Worm Breeder's Gazette 9(1): 84
These abstracts should not be cited in bibliographies. Material contained herein should be treated as personal communication and should be cited as such only with the consent of the author.
Using indirect immunofluorescence on whole animal squashes with polyclonal antibodies made against mouse N-CAM, a small number (4) of neurons, are stained in the head of C. elegans males. These cells are most likely the four male specific cephalic neurons CEMs. This identification is based on the following criteria. (1) Neuronal staining is observed only in males, and not in hermaphrodites. (2) The cell bodies are in the proper positions to be the CEMs as determined by double labeling nuclei with Hoechst dye. (3) A similar pattern of staining is seen in heads of mutant ced-3 hermaphrodites (in which the CEM cells survive due to a block in programmed cell deaths). In addition to CEMs in male heads, a number of neurons are stained in the male tail nervous system which remain to be identified. Non- neural tissues stained with these antibodies include male vas deferens, and sperm. In hermaphrodites, a component of uterus, and sperm also stain. As reported in the last worm meeting, pharyngeal gland cells and excretory cells are stained both in males and in hermaphrodites.
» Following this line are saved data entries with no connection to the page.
Lemma merge_loop_ok fuel : ∀ lk rk, lk ⊆ lall → rk ⊆ rall → sorted lk → sorted rk → (length lk + length rk < fuel)%nat →
  ∃ out, merge_loop outer_l outer_r left_len right_len residual out_schema fuel lk rk = Ok out ∧ out ≡ₚ merged lk rk.
Proof using Type*.
  induction fuel as [|fuel IH]; intros lk rk Hl Hr Hsl Hsr Hf; [lia|]. cbn [merge_loop].
  destruct lk as [|l lk]; [eexists; split; [done|]; rewrite merged_nil_l; unfold unmatched_left; by destruct outer_l|].
  destruct rk as [|r rk]; [eexists; split; [done|]; rewrite merged_nil_r; unfold unmatched_right; destruct outer_r; by rewrite app_nil_r|].
  assert (l :: lk ⊆ lall ++ rall) as Hl' by (intros x Hx; apply elem_of_app; left; by apply Hl).
  assert (r :: rk ⊆ lall ++ rall) as Hr' by (intros x Hx; apply elem_of_app; right; by apply Hr).
  assert (l ∈ lall ++ rall) as Hli by (apply Hl'; by left). assert (r ∈ lall ++ rall) as Hri by (apply Hr'; by left).
  pose proof Hsl as [Hsl' _]%StronglySorted_inv. pose proof Hsr as [Hsr' _]%StronglySorted_inv.
  assert (lk ⊆ lall) as Hlt by (intros x Hx; apply Hl; by right). assert (rk ⊆ rall) as Hrt by (intros x Hx; apply Hr; by right).
  destruct (key_total l r Hli Hri) as [Ho He]. rewrite Ho. pose proof (proj1 keys_ord l.1 r.1 ltac:(by apply list_elem_of_fmap_2) ltac:(by apply list_elem_of_fmap_2)) as Hanti.
  destruct (key_cmp l.1 r.1) eqn:Ecmp.
  - pose proof (proj1 He eq_refl) as Heq. destruct (take_run l.1 lk) as [l_run lk'] eqn:El. destruct (take_run r.1 rk) as [r_run rk'] eqn:Er.
    destruct (take_run_spec l lk l_run lk') as (-> & Hlr & Hlk); [done|intros x Hx; apply Hl'; by right|done| |done|].
    { intros x Hx. apply StronglySorted_inv in Hsl as [_ Hall]. rewrite Forall_forall in Hall. by apply Hall. }
    destruct (take_run_spec r rk r_run rk') as (-> & Hrr & Hrk); [done|intros x Hx; apply Hr'; by right|done| |done|].
    { intros x Hx. apply StronglySorted_inv in Hsr as [_ Hall]. rewrite Forall_forall in Hall. by apply Hall. }
    assert (∀ x, x ∈ l :: l_run → x.1 = l.1) as Hlr' by (intros x [->|Hx]%elem_of_cons; auto).
    assert (∀ x, x ∈ r :: r_run → x.1 = l.1) as Hrr' by (intros x [->|Hx]%elem_of_cons; rewrite Heq; auto).
    rewrite (merge_run_ok l.1) by (done || (intros x Hx; (apply Hl || apply Hr); set_solver)). cbn [mbind outcome_bind].
    destruct (IH lk' rk') as (out & -> & Hp); [intros x Hx; apply Hlt; set_solver|intros x Hx; apply Hrt; set_solver|by eapply sorted_suffix..| |].
    { cbn in Hf. rewrite !length_app in Hf. lia. }
    eexists. split; [done|]. rewrite Hp. symmetry. apply (runs_split l (l :: l_run) (r :: r_run)); try done. rewrite Heq. done.
  - destruct (IH lk (r :: rk)) as (out & -> & Hp); [done..|cbn in *; lia|]. eexists. split; [done|]. rewrite Hp, <- merged_nil_r.
    symmetry. apply (matching_split _ _ _ _ _ _ [l] lk [] (r :: rk)); [|by intros ? ? _ ?%elem_of_nil].
    intros x y ->%list_elem_of_singleton Hy. apply (on_lt l y); [done|by apply Hr'|]. by eapply (key_lt_all l r rk).
  - destruct (IH (l :: lk) rk) as (out & -> & Hp); [done..|cbn in *; lia|]. eexists. split; [done|]. rewrite Hp, <- merged_nil_l.
    symmetry. apply (matching_split _ _ _ _ _ _ [] (l :: lk) [r] rk); [by intros ? ? ?%elem_of_nil|].
    intros x y Hx ->%list_elem_of_singleton. apply (on_lt r x); [done|by apply Hl'|]. eapply (key_lt_all r l lk); try done. by destruct (key_cmp r.1 l.1).
Qed.

End merge.

(** ** Sort-merge join *)

Definition entries (key : row → list Literal) (rows : list row) : list entry :=
  flat_map (λ r, if existsb is_null (key r) then [] else [(key r, r)]) rows.

Lemma flat_map_entries {B} (F : entry → list B) key rows :
  flat_map F (entries key rows) = flat_map (λ r, if existsb is_null (key r) then [] else F (key r, r)) rows.
Proof.
  unfold entries. induction rows as [|r rows IH]; [done|]. cbn. rewrite flat_map_app, IH. destruct (existsb is_null (key r)); [done|]. cbn. by rewrite app_nil_r.
Qed.

Lemma elem_of_entries key rows e : e ∈ entries key rows ↔ ∃ r, e = (key r, r) ∧ r ∈ rows ∧ existsb is_null (key r) = false.
Proof.
  unfold entries. rewrite list_elem_of_In, in_flat_map. setoid_rewrite <- list_elem_of_In. split.
  - intros (r & Hr & He). destruct (existsb is_null (key r)) eqn:E; [by apply elem_of_nil in He|]. apply list_elem_of_singleton in He as ->. eauto.
  - intros (r & -> & Hr & Hn). exists r. split; [done|]. rewrite Hn. by apply list_elem_of_singleton.
Qed.

Section join.
Context {SJ : SerdeJson} `{!CaseTables, !UnicodeText, !FormatText} (left right : Batch).
Context (left_keys right_keys : list QExpr) (residual : option QExpr) (lkey rkey : row → list Literal) (res : row → bool) (columns : list ColumnDef).
Context (Hej : equi_join left right left_keys right_keys residual lkey rkey res columns).

Notation L := (b_rows left).
Notation R := (b_rows right).
Notation out_schema := (combined_schema (b_schema left) (b_schema right)).
Notation left_len := (length (b_schema left)).
Notation right_len := (length (b_schema right)).

Lemma keyed_ok batch keys key : (∀ r, r ∈ b_rows batch → key_of keys (b_schema batch) r = Ok (key r)) → keyed batch keys = Ok (entries key (b_rows batch)).
Proof.
  intros Hk. unfold keyed. rewrite (mapM_Ok _ (λ r, if existsb is_null (key r) then [] else [(key r, r)])).
  - cbn. by rewrite flat_map_concat_fmap.
  - intros r Hr. by rewrite Hk.
Qed.

Lemma on_entry l r : l ∈ L → r ∈ R → existsb is_null (lkey l) = false →
  entry_on res (lkey l, l) (rkey r, r) = equi_on lkey rkey res l r.
Proof using Hej.
  intros Hl Hr Hn. unfold entry_on, equi_on. cbn [fst snd].
  destruct Hej as [_ _ _ Hlt Hrt Hty]. rewrite (keys_equal_typed columns) by auto. by rewrite Hn.
Qed.

Lemma on_null l r : l ∈ L → r ∈ R → existsb is_null (lkey l) = true ∨ existsb is_null (rkey r) = true → equi_on lkey rkey res l r = false.
Proof using Hej.
  intros Hl Hr Hn. unfold equi_on. destruct Hej as [_ _ _ Hlt Hrt Hty]. rewrite (keys_equal_typed columns) by auto.
  destruct (decide (lkey l = rkey r)) as [He|He]; [|by rewrite (bool_decide_false _ He), andb_false_r].
  rewrite <- He in Hn. by destruct Hn as [->| ->].
Qed.

Lemma matches_entries l : l ∈ L → existsb is_null (lkey l) = false →
  (λ e : entry, l ++ e.2) <$> filter (λ e, entry_on res (lkey l, l) e = true) (entries rkey R) = app l <$> filter (λ r, equi_on lkey rkey res l r = true) R.
Proof using Hej.
  intros Hl Hn. rewrite !fmap_filter_flat_map, flat_map_entries. apply flat_map_ext_elem. intros r Hr.
  destruct (existsb is_null (rkey r)) eqn:Er; [by rewrite on_null by auto|]. by rewrite on_entry.
Qed.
During early embryogenesis anti N-CAM antibodies apparently stain centrioles in dividing cells. The centrioler staining decreases in size as the number of cells increases during early embryonic development. We are currently studying the molecular specificity of these antibodies in wild type and him-5 animals to look for nerve specific antigen(s) recognized by N-CAM antibodies. In addition we are screening a number of mutants cytochemically for abnormal staining patterns.